The movie in its debut played akin to a non-superhero threequel, off 21% from Dawn, and is considered OK by industry standards. If there’s any kind of sigh here, it’s just that when studios build movies this big, and War carries a $150M production cost before P&A, the expectation is to swell, and 20th Century Fox pulled out all the stops in promoting this threequel 10 months in advance at New York’s Comic-Con with a six minute unfinished scene and a teaser trailer. The gorilla’s horde of cash here will come from overseas, which is where Rise (63%) and Dawn (70%) reaped the most. Heading into the weekend, rival studios had some pretty aggressive estimates out there for War, but Fox never saw the threequel in that upper box office sphere,  especially in this summer marketplace which has been severe for any title that’s not part of a superhero franchise.

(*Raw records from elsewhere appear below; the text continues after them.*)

(** * paasta_tools: spark-run launch pipeline and secret references

    A shallow embedding of [paasta_tools/cli/cmds/spark_run.py] and
    [paasta_tools/secret_tools.py].

    Modelling conventions.
    - A Python [str] is a [string]; each [ascii] stands for one code point
      below 256.
    - A Python [int] is a [Z]; an argparse option without a default is an
      [option] ([None] when the flag is absent).
    - Effects are explicit: every function that prints, reads a file, exits
      or replaces the process runs in the monad [M], which records the
      events in order and ends in an [outcome].
    - Everything the module imports from outside the two files (the
      operating system, the mesos helpers, the instance configuration) is a
      field of the record [World]. *)

From Stdlib Require Import String Ascii List ZArith Bool Lia.
From Stdlib Require Import DecimalString.
Import ListNotations.
Open Scope list_scope.
Open Scope string_scope.
Set Warnings "-register-all".

(** [++] is the concatenation of strings; lists are concatenated by [+++]. *)
Infix "+++" := app (right associativity, at level 60).

(* ================================================================== *)
(** ** Python built-ins used by the two modules                        *)
(* ================================================================== *)

Module Py.

(** The characters a Rocq literal cannot hold directly. *)
Definition dquote : ascii := "034"%char.
Definition nl : string := String "010"%char EmptyString.

(** [l.append(x)] and [l.extend(xs)], returning the updated list. *)
Definition append {A} (l : list A) (x : A) : list A := (l ++ [x])%list.
Definition extend {A} (l xs : list A) : list A := (l ++ xs)%list.

(** [sep.join(l)] *)
Definition join (sep : string) (l : list string) : string :=
  String.concat sep l.

(** ['%d' % n] *)
Definition fmt_d (n : Z) : string :=
  NilZero.string_of_int (Z.to_int n).

(** Truthiness of an optional integer: [None] and [0] are false. *)
Definition truthy_int (o : option Z) : bool :=
  match o with
  | Some n => negb (Z.eqb n 0)
  | None => false
  end.

(** Truthiness of an optional string: [None] and [''] are false. *)
Definition truthy_str (o : option string) : bool :=
  match o with
  | Some EmptyString => false
  | Some _ => true
  | None => false
  end.

(** [o == s] where [o] may be None. *)
Definition opt_eqb (o : option string) (s : string) : bool :=
  match o with
  | Some x => String.eqb x s
  | None => false
  end.

(** [s.startswith(p)] *)
Definition startswith (p s : string) : bool := String.prefix p s.

(** [s[n:]] for a non-negative [n] *)
Fixpoint drop (n : nat) (s : string) : string :=
  match n, s with
  | O, _ => s
  | S _, EmptyString => EmptyString
  | S n', String _ s' => drop n' s'
  end.

(** [s[:-1]] *)
Fixpoint drop_last (s : string) : string :=
  match s with
  | EmptyString => EmptyString
  | String _ EmptyString => EmptyString
  | String c s' => String c (drop_last s')
  end.

(** [s.split(sep)] for a one-character separator; never returns []. *)
Fixpoint split (sep : ascii) (s : string) : list string :=
  match s with
  | EmptyString => [EmptyString]
  | String c s' =>
      if Ascii.eqb c sep then EmptyString :: split sep s'
      else match split sep s' with
           | [] => [String c EmptyString]
           | w :: ws => String c w :: ws
           end
  end.

Definition in_range (lo hi c : ascii) : bool :=
  (nat_of_ascii lo <=? nat_of_ascii c)%nat &&
  (nat_of_ascii c <=? nat_of_ascii hi)%nat.

(** [c.lower()] for a code point below 256: the ASCII letters, and the
    Latin-1 capitals U+00C0..U+00DE except the multiplication sign. *)
Definition lower_char (c : ascii) : ascii :=
  if in_range "A" "Z" c
     || (in_range "192" "222" c && negb (Ascii.eqb c "215"))
  then ascii_of_nat (nat_of_ascii c + 32) else c.

(** [s.lower()] *)
Fixpoint lower (s : string) : string :=
  match s with
  | EmptyString => EmptyString
  | String c s' => String (lower_char c) (lower s')
  end.

(** [os.path.isabs] of posixpath. *)
Definition isabs (s : string) : bool := startswith "/" s.

(** [os.path.join(a, *p)] of posixpath. *)
Definition endswith_slash (s : string) : bool :=
  match get (String.length s - 1) s with
  | Some c => Ascii.eqb c "/"
  | None => false
  end.

Fixpoint path_join (a : string) (p : list string) : string :=
  match p with
  | [] => a
  | b :: p' =>
      if startswith "/" b then path_join b p'
      else if orb (String.eqb a "") (endswith_slash a) then path_join (a ++ b) p'
      else path_join (a ++ "/" ++ b) p'
  end.

End Py.

(* ================================================================== *)
(** ** The subset of [re] that SECRET_REGEX needs                      *)
(* ================================================================== *)

Module Re.

(** One item of a pattern.  [Star] is the greedy [*] applied to a
    character set, the only repetition SECRET_REGEX has. *)
Inductive item : Type :=
| Bol                                   (* ^ *)
| Eol                                   (* $ *)
| Lit (c : ascii)                       (* a literal or escaped char *)
| Star (ranges : list (ascii * ascii)) (singles : list ascii).

Definition in_set (ranges : list (ascii * ascii)) (singles : list ascii)
           (c : ascii) : bool :=
  existsb (fun r => Py.in_range (fst r) (snd r) c) ranges ||
  existsb (Ascii.eqb c) singles.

The problem this season isn’t so much that there’s been franchise films, rather an overabundance of those further along in their chapters, read Pirates of the Caribbean 5, Transformers 5, Alien 6 (or 8 if you count the two Alien vs. Predator spinoffs) and that overall effect waters down each film’s B.O., and the summer’s ticket sales overall. With sequels nowadays, studios have to justify their reasons even more to ticket buyers as to why it’s worth going to see; and the trick is to turn a sequel inside out, and take its reinvention to the next level, read Spider-Man: Homecoming. 
“War of the Planet of the Apes sets itself apart from any other franchise film in that it’s not just another movie for the sake of another movie. It’s linear episodic storytelling on a grand scale. It is not just a gratuitous sequel. Critics and audiences are align in sync in their praise of this movie, and this is an incredible start,” said 20th Century Fox distribution boss Chris Aronson this morning.
Some promising signs for War‘s legs is that moviegoers loved it just as much as Dawn and Rise with an A- CinemaScore with both titles respectively legging out to $208.5M and $176.8M domestic. Dawn turned a $182M+ profit off a $710.6M global ticket sales, 15% of that coming from China. After grossing $22.1M on Friday including $5M previews, War was down 13% with $19.2M on Saturday. Updated demos via PostTrak show 57% guys 63% over 25.
20th Century Fox
In regards to why War was slower out of the gate, it could be argued the original trailers stalled moviegoers. Did they distinguish War enough from Dawn? You could say that War looked quite similar with its doom and gloom and angry monkeys. Director Matt Reevesshowed off a trio of clips to the press at a Fox reel day last December and billed the film as an homage to modern westerns and Apocalypse Now. It’s debatable whether that cinematic sensibility was sold.
While Fox was able to get the critics on board, social media guru Relish Mix felt that the love wasn’t translating in the online chatter heading into the weekend with mixed conversation, a socially disengaged cast and a “good, but not great” 265M social media universe across Twitter, Facebook, Instagram and YouTube for a sci-fi/fantasy film.
“The naysayers and dubious moviegoers reflect overtones of franchise fatigue and ‘what makes this one new?’  There are even bizarre references to racism and comparisons to today’s political and social spectrum,” points out Relish Mix. The social media monitor further adds, “War has a real problem with its cast.  There really is no social star, although all credit to Andy Serkis for sharing on his Twitter feed and doing a massive amount of PR/interviews for the campaign. Woody Harrelson, the one name the film boasts, is not activated on his Facebook page. Steve Zahn is not activated.  And the rest of the cast that is activated is minuscule (1.5M all in).”
No surprise here in regards to demos. Men turned out repping 58% of War‘s Friday night CinemaScore audience with 64% over 25. Fifty-seven percent attended because they’re Planet of the Apes fans.